Your goal - Give back the data below exactly as it was given.
Data START
(* ===== verification/Producer.v ===== *)
(** * Block production: [crates/ivory-chain/src/producer.rs]

    [produce_block] drains the pool, executes in [(from, nonce)] order on the
    shared state, and seals the header.  It runs over the executor's [StateDB],
    which keeps whatever the transactions did to it, included or not. *)

From S2P Require Import Prelude Hex Uint UintFacts Hash Address Bincode Core Trie State.
From S2P Require Import StateProps Crypto Vm Executor ExecutorProps TxPool Consensus Store.
#[local] Open Scope Z_scope.

Record ProduceParams : Type := mkProduceParams {
  pp_parent : Block;
  pp_pool : TransactionPool;
  pp_gas_config : GasConfig;
  pp_consensus : PoAConfig;
  pp_miner : Address;
  pp_miner_key : SecretKey;
  pp_timestamp : Z;
  pp_max_txs : nat }.

(** [BlockProducer] *)
Record BlockProducer : Type := mkBlockProducer { bp_gas_limit : Z }.

Section Producer.
Context {BC : BincodeCrate} {SC : Sha3Crate} {EC : Ed25519Crate} {WC : WasmiCrate} {DC : DashMapCrate}.

Definition producer_new : BlockProducer := mkBlockProducer (max_gas_per_block gas_config_default).
Definition with_gas_limit (gas_limit : Z) : BlockProducer := mkBlockProducer gas_limit.

(** [a.from.cmp(&b.from).then(a.nonce.cmp(&b.nonce))] *)
Definition tx_order (a b : Transaction) : comparison :=
  match bytes_compare (Address.as_bytes (tx_from a)) (Address.as_bytes (tx_from b)) with
  | Eq => Z.compare (tx_nonce a) (tx_nonce b)
  | c => c
  end.

(** [sort_by] is stable: an element goes before the equal ones already sorted
    behind it. *)
Fixpoint sort_insert (x : Transaction) (l : list Transaction) : list Transaction :=
  match l with
  | [] => [x]
  | y :: l' => match tx_order x y with
               | Gt => y :: sort_insert x l'
               | _ => x :: l
               end
  end.
Definition sort_txs (l : list Transaction) : list Transaction := foldr sort_insert [] l.

(** The loop over the pending transactions; failures are skipped. *)
Fixpoint execute_pending (cfg : GasConfig) (pending : list Transaction) (ctx : ExecutionContext)
    (included : list Transaction) (receipts : list Receipt) (s : StateDB) :
    StateDB * (ExecutionContext * list Transaction * list Receipt) :=
  match pending with
  | [] => (s, (ctx, included, receipts))
  | tx :: pending =>
      match execute_transaction cfg tx ctx s with
      | (s, Ok (out, ctx)) =>
          execute_pending cfg pending ctx (included ++ [tx]) (receipts ++ [eo_receipt out]) s
      | (s, Err _) => execute_pending cfg pending ctx included receipts s
      end
  end.

Definition produce_context (p : ProduceParams) : ExecutionContext :=
  let ctx := context_new (saturating_add64 (number (header (pp_parent p))) 1) (pp_timestamp p) in
  mkExecutionContext (ctx_block_number ctx) (ctx_timestamp ctx) (ctx_gas_used ctx) (pp_miner p).

(** The header before it is sealed. *)
Definition unsealed_header (bp : BlockProducer) (p : ProduceParams) (ctx : ExecutionContext)
    (root : H256) (included : list Transaction) (receipts : list Receipt) : BlockHeader :=
  mkBlockHeader (saturating_add64 (number (header (pp_parent p))) 1) (block_hash (pp_parent p))
    (pp_timestamp p) (pp_miner p) (bp_gas_limit bp) (ctx_gas_used ctx) root
    (list_root included) (list_root receipts) U256.ZERO [].

Definition produce_block (bp : BlockProducer) (p : ProduceParams) : smonad StateDB ChainError.t Block :=
  fun s =>
  let pending := sort_txs (TransactionPool.get_pending (pp_pool p) (pp_max_txs p)) in
  let '(s, (ctx, included, receipts)) :=
    execute_pending (pp_gas_config p) pending (produce_context p) [] [] s in
  let '(s, root) := StateDB.root_hash s in
  (s,
   let? header :=
     map_err ChainError.Consensus
       (seal_header (ConsensusEngine := poa_engine (pp_consensus p))
          (unsealed_header bp p ctx root included receipts) (pp_miner p) (pp_miner_key p)) in
   Ok (mkBlock header included receipts)).
End Producer.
Data END
Task answer -
(* ===== verification/Producer.v ===== *)
(** * Block production: [crates/ivory-chain/src/producer.rs]

    [produce_block] drains the pool, executes in [(from, nonce)] order on the
    shared state, and seals the header.  It runs over the executor's [StateDB],
    which keeps whatever the transactions did to it, included or not. *)

From S2P Require Import Prelude Hex Uint UintFacts Hash Address Bincode Core Trie State.
From S2P Require Import StateProps Crypto Vm Executor ExecutorProps TxPool Consensus Store.
#[local] Open Scope Z_scope.

Record ProduceParams : Type := mkProduceParams {
  pp_parent : Block;
  pp_pool : TransactionPool;
  pp_gas_config : GasConfig;
  pp_consensus : PoAConfig;
  pp_miner : Address;
  pp_miner_key : SecretKey;
  pp_timestamp : Z;
  pp_max_txs : nat }.

(** [BlockProducer] *)
Record BlockProducer : Type := mkBlockProducer { bp_gas_limit : Z }.

Section Producer.
Context {BC : BincodeCrate} {SC : Sha3Crate} {EC : Ed25519Crate} {WC : WasmiCrate} {DC : DashMapCrate}.

Definition producer_new : BlockProducer := mkBlockProducer (max_gas_per_block gas_config_default).
Definition with_gas_limit (gas_limit : Z) : BlockProducer := mkBlockProducer gas_limit.

(** [a.from.cmp(&b.from).then(a.nonce.cmp(&b.nonce))] *)
Definition tx_order (a b : Transaction) : comparison :=
  match bytes_compare (Address.as_bytes (tx_from a)) (Address.as_bytes (tx_from b)) with
  | Eq => Z.compare (tx_nonce a) (tx_nonce b)
  | c => c
  end.

(** [sort_by] is stable: an element goes before the equal ones already sorted
    behind it. *)
Fixpoint sort_insert (x : Transaction) (l : list Transaction) : list Transaction :=
  match l with
  | [] => [x]
  | y :: l' => match tx_order x y with
               | Gt => y :: sort_insert x l'
               | _ => x :: l
               end
  end.
Definition sort_txs (l : list Transaction) : list Transaction := foldr sort_insert [] l.

(** The loop over the pending transactions; failures are skipped. *)
Fixpoint execute_pending (cfg : GasConfig) (pending : list Transaction) (ctx : ExecutionContext)
    (included : list Transaction) (receipts : list Receipt) (s : StateDB) :
    StateDB * (ExecutionContext * list Transaction * list Receipt) :=
  match pending with
  | [] => (s, (ctx, included, receipts))
  | tx :: pending =>
      match execute_transaction cfg tx ctx s with
      | (s, Ok (out, ctx)) =>
          execute_pending cfg pending ctx (included ++ [tx]) (receipts ++ [eo_receipt out]) s
      | (s, Err _) => execute_pending cfg pending ctx included receipts s
      end
  end.

Definition produce_context (p : ProduceParams) : ExecutionContext :=
  let ctx := context_new (saturating_add64 (number (header (pp_parent p))) 1) (pp_timestamp p) in
  mkExecutionContext (ctx_block_number ctx) (ctx_timestamp ctx) (ctx_gas_used ctx) (pp_miner p).

(** The header before it is sealed. *)
Definition unsealed_header (bp : BlockProducer) (p : ProduceParams) (ctx : ExecutionContext)
    (root : H256) (included : list Transaction) (receipts : list Receipt) : BlockHeader :=
  mkBlockHeader (saturating_add64 (number (header (pp_parent p))) 1) (block_hash (pp_parent p))
    (pp_timestamp p) (pp_miner p) (bp_gas_limit bp) (ctx_gas_used ctx) root
    (list_root included) (list_root receipts) U256.ZERO [].

Definition produce_block (bp : BlockProducer) (p : ProduceParams) : smonad StateDB ChainError.t Block :=
  fun s =>
  let pending := sort_txs (TransactionPool.get_pending (pp_pool p) (pp_max_txs p)) in
  let '(s, (ctx, included, receipts)) :=
    execute_pending (pp_gas_config p) pending (produce_context p) [] [] s in
  let '(s, root) := StateDB.root_hash s in
  (s,
   let? header :=
     map_err ChainError.Consensus
       (seal_header (ConsensusEngine := poa_engine (pp_consensus p))
          (unsealed_header bp p ctx root included receipts) (pp_miner p) (pp_miner_key p)) in
   Ok (mkBlock header included receipts)).
End Producer.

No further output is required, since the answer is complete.